Previous research has also demonstrated that there is specificity to training position when examining cyclists (6,15,16). In order to determine the saddle height at which the participating cyclists normally trained, knee angle was measured on their personal bikes. All cyclists fell within the recommended 25° to 35° range, with a mean of 26.8° and a range of 25° to 30°. This could explain why there is an increase in performance at a 25° knee angle compared to a 35° knee angle and 109% of inseam when examining cyclists. However, the noncyclists had no previous cycling experience and still demonstrated the same effect.
There was no significant difference in HR found with a 25° knee angle (157 b·min−1), a 35° knee angle (159 b·min−1), or 109% of inseam (157 b·min−1) in this study. While HR and o2 share a linear relationship, daily variations in HR affect this relationship (1). Heart rate can vary daily up to 20% at any given submaximal o2 (1). These tests were conducted in the South, where the heat index is high and individuals have a tendency to become chronically hydrated. Changes in plasma volume, due to hydration levels, could have affected HR. There was also no significant difference in RPE detected in this study. This could be due to the subjective nature of the RPE scale.
There are 3 main findings from this study. First, using 109% of inseam is unreliable and falls outside the recommended 25° to 35° knee angle greater than half the time. Second, using a 25° knee angle is more economical compared to both 109% of inseam and a 35° knee angle. Finally, these first 2 findings are true for both cyclists and noncyclists alike. From these findings, it can be recommended that saddle height be set by using a 25° knee angle for increased performance. The recommended 25° to 35° knee angle provides for a wide range of movement. This study, along with the author's previous study, lends support for moving the recommended range closer to a 25° knee angle for performance. This recommendation also falls within the recommended 25° to 35° range and therefore can also be recommended for injury prevention. While injury prevention was not measured in this study, it has been established by previous research (7).

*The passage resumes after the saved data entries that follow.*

Lemma try_chunk_spec s lv x n k atomic :
  pcpu_ok cf s lv -> is_Some (chunks s !! x) -> 0 < n < 2 ^ 20 -> 0 <= k <= 10 ->
  exists r, try_chunk cf s x n (2 ^ k) atomic = Ret r
    /\ match r with
       | None => True
       | Some (s', x', off) => x' = x /\ exists o, off = 4 * o /\ (2 ^ k | o) /\ area_taken s lv x o n s'
       end
    /\ forall c, chunks s !! x = Some c ->
         (exists r0 bs, pcpu_find_block_fit c n (2 ^ k) atomic = Ret r0 /\ fits (used c) (1024 * nr_pages c) n k r0 bs) -> r <> None.
Proof.
  intros Hok [c Hx] Hn Hk. destruct (po_chunk _ _ _ Hok x c Hx) as (live & Hlv & Hin). pose proof (ci_ok _ _ _ Hin) as Hck.
  unfold try_chunk, pcpu_alloc_area, chunk_at. rewrite Hx. cbn [obind].
  destruct (find_block_fit_spec (used c) c (ck_shape _ _ Hck) (ck_hints _ _ Hck) n k ltac:(lia) Hk atomic (proj1 (ck_first _ _ Hck))) as (r0 & E0 & Hr0).
  rewrite E0. cbn [obind]. destruct (Z.ltb_spec r0 0) as [Hneg|Hpos].
  { exists None. split; [done|]. split; [done|]. intros c1 Hc1 (r1 & bs & E1 & [Hb _ _]). replace c1 with c in * by congruence. rewrite E0 in E1. injection E1 as <-. lia. }
  destruct Hr0 as [->|(bs & Hfit & _)]; [lia|].
  destruct (alloc_area_spec live (x =? pcpu_reserved_chunk s) c (pcpu_nr_empty_pop_pages s) n k r0 bs Hck Hn Hk Hfit) as (c' & t' & o & -> & Hfa & _ & Hnone & Hck' & Ht & Hg & Hexact).
  cbn [obind]. destruct (chunk_in_alloc live c c' o n Hin ltac:(lia) Hnone Hck' Ht Hg) as [Hin' Hsv].
  destruct (relocate_spec s x c c' t' _ Hx Hin' (ok_slots s lv x c Hok Hx)) as (L & -> & HlL & HL). cbn [obind].
  destruct (ar_range _ _ _ _ (ck_areas _ _ Hck') o n) as (Ho & _ & _); [by rewrite lookup_insert_eq|].
  rewrite Z.geb_leb. unfold PCPU_MIN_ALLOC_SIZE. destruct (Z.leb_spec 0 (o * 4)); [|lia].
  eexists. split; [reflexivity|]. split; [|done]. split; [done|]. exists o. split; [lia|]. split; [apply Hfa|]. split.
  - exists c, c', t', L. done.
  - exists live. split; [done|]. split; [done|]. by apply (pcpu_ok_update s lv x c c').
Qed.

(** ** The search of all slots *)

Lemma search_list_one (s : pcpu K P) x n a atomic : search_list cf s [x] n a atomic = try_chunk cf s x n a atomic.
Proof. cbn [search_list]. by destruct (try_chunk cf s x n a atomic) as [[[[??]?]|]| |]. Qed.

Lemma search_slots_eq s lv c n a atomic : pcpu_ok cf s lv -> chunks s !! pcpu_first_chunk s = Some c ->
  forall m slot, 0 <= slot -> slot + Z.of_nat m = pcpu_nr_slots cf ->
  search_slots cf m s slot n a atomic = if slot <=? pcpu_chunk_slot cf c then try_chunk cf s (pcpu_first_chunk s) n a atomic else Ret None.
Proof.
  intros Hok Hx. destruct (po_slots _ _ _ Hok) as [Hl HS]. specialize (HS c Hx).
  destruct (po_chunk _ _ _ Hok _ _ Hx) as (live & _ & Hin). destruct (chunk_slot_range live c Hin) as [Hr _].
  induction m as [|m IH]; intros slot H0 Hm; cbn [search_slots].
  - destruct (Z.leb_spec slot (pcpu_chunk_slot cf c)); [lia|done].
  - destruct (lookup_lt_is_Some_2 (pcpu_slot s) (Z.to_nat slot) ltac:(lia)) as [l El]. rewrite El, (HS _ _ El), IH by lia.
    destruct (decide (Z.of_nat (Z.to_nat slot) = pcpu_chunk_slot cf c)) as [E|E].
    + rewrite search_list_one. destruct (Z.leb_spec slot (pcpu_chunk_slot cf c)); [|lia].
      destruct (Z.leb_spec (slot + 1) (pcpu_chunk_slot cf c)); [lia|]. by destruct (try_chunk _ _ _ _ _ _) as [[[[??]?]|]| |].
    + cbn [search_list obind]. destruct (Z.leb_spec (slot + 1) (pcpu_chunk_slot cf c)), (Z.leb_spec slot (pcpu_chunk_slot cf c)); done || lia.
Qed.

Lemma countz_span Q a b : 0 <= a <= b -> countz Q b - countz Q a <= b - a.
Proof.
  intros Hab. unfold countz. replace (Z.to_nat b) with (Z.to_nat a + Z.to_nat (b - a))%nat by lia. rewrite count_add.
  pose proof (count_bounds (fun i => Q (Z.of_nat (Z.to_nat a) + i)) (Z.to_nat (b - a))). lia.
Qed.

(** A free run of a chunk is covered by its free bytes. *)
Lemma run_free_bytes live c x y : chunk_ok live c -> 0 <= x <= y -> y <= 1024 * nr_pages c -> free_on (used c) x y -> 4 * (y - x) <= free_bytes c.
Proof.
  intros Hc Hxy Hy Hf. rewrite (ck_free _ _ Hc). pose proof (countz_none (used c) x y Hxy Hf).
  pose proof (countz_span (used c) 0 x ltac:(lia)). pose proof (countz_span (used c) y (1024 * nr_pages c) ltac:(lia)).
  change (countz (used c) 0) with 0 in *. lia.
Qed.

When working with cyclists or noncyclists in a laboratory setting, a goniometer should be used to establish a 25° knee angle in order to ensure optimal performance for testing. A 25° knee angle is a starting place, and minor adjustments may be necessary due to interindividual variability. Some individuals may pedal heel up, pedal heel down, or “ankle” while pedaling. It may also be necessary to adjust saddle height to accommodate leg length discrepancies or injury.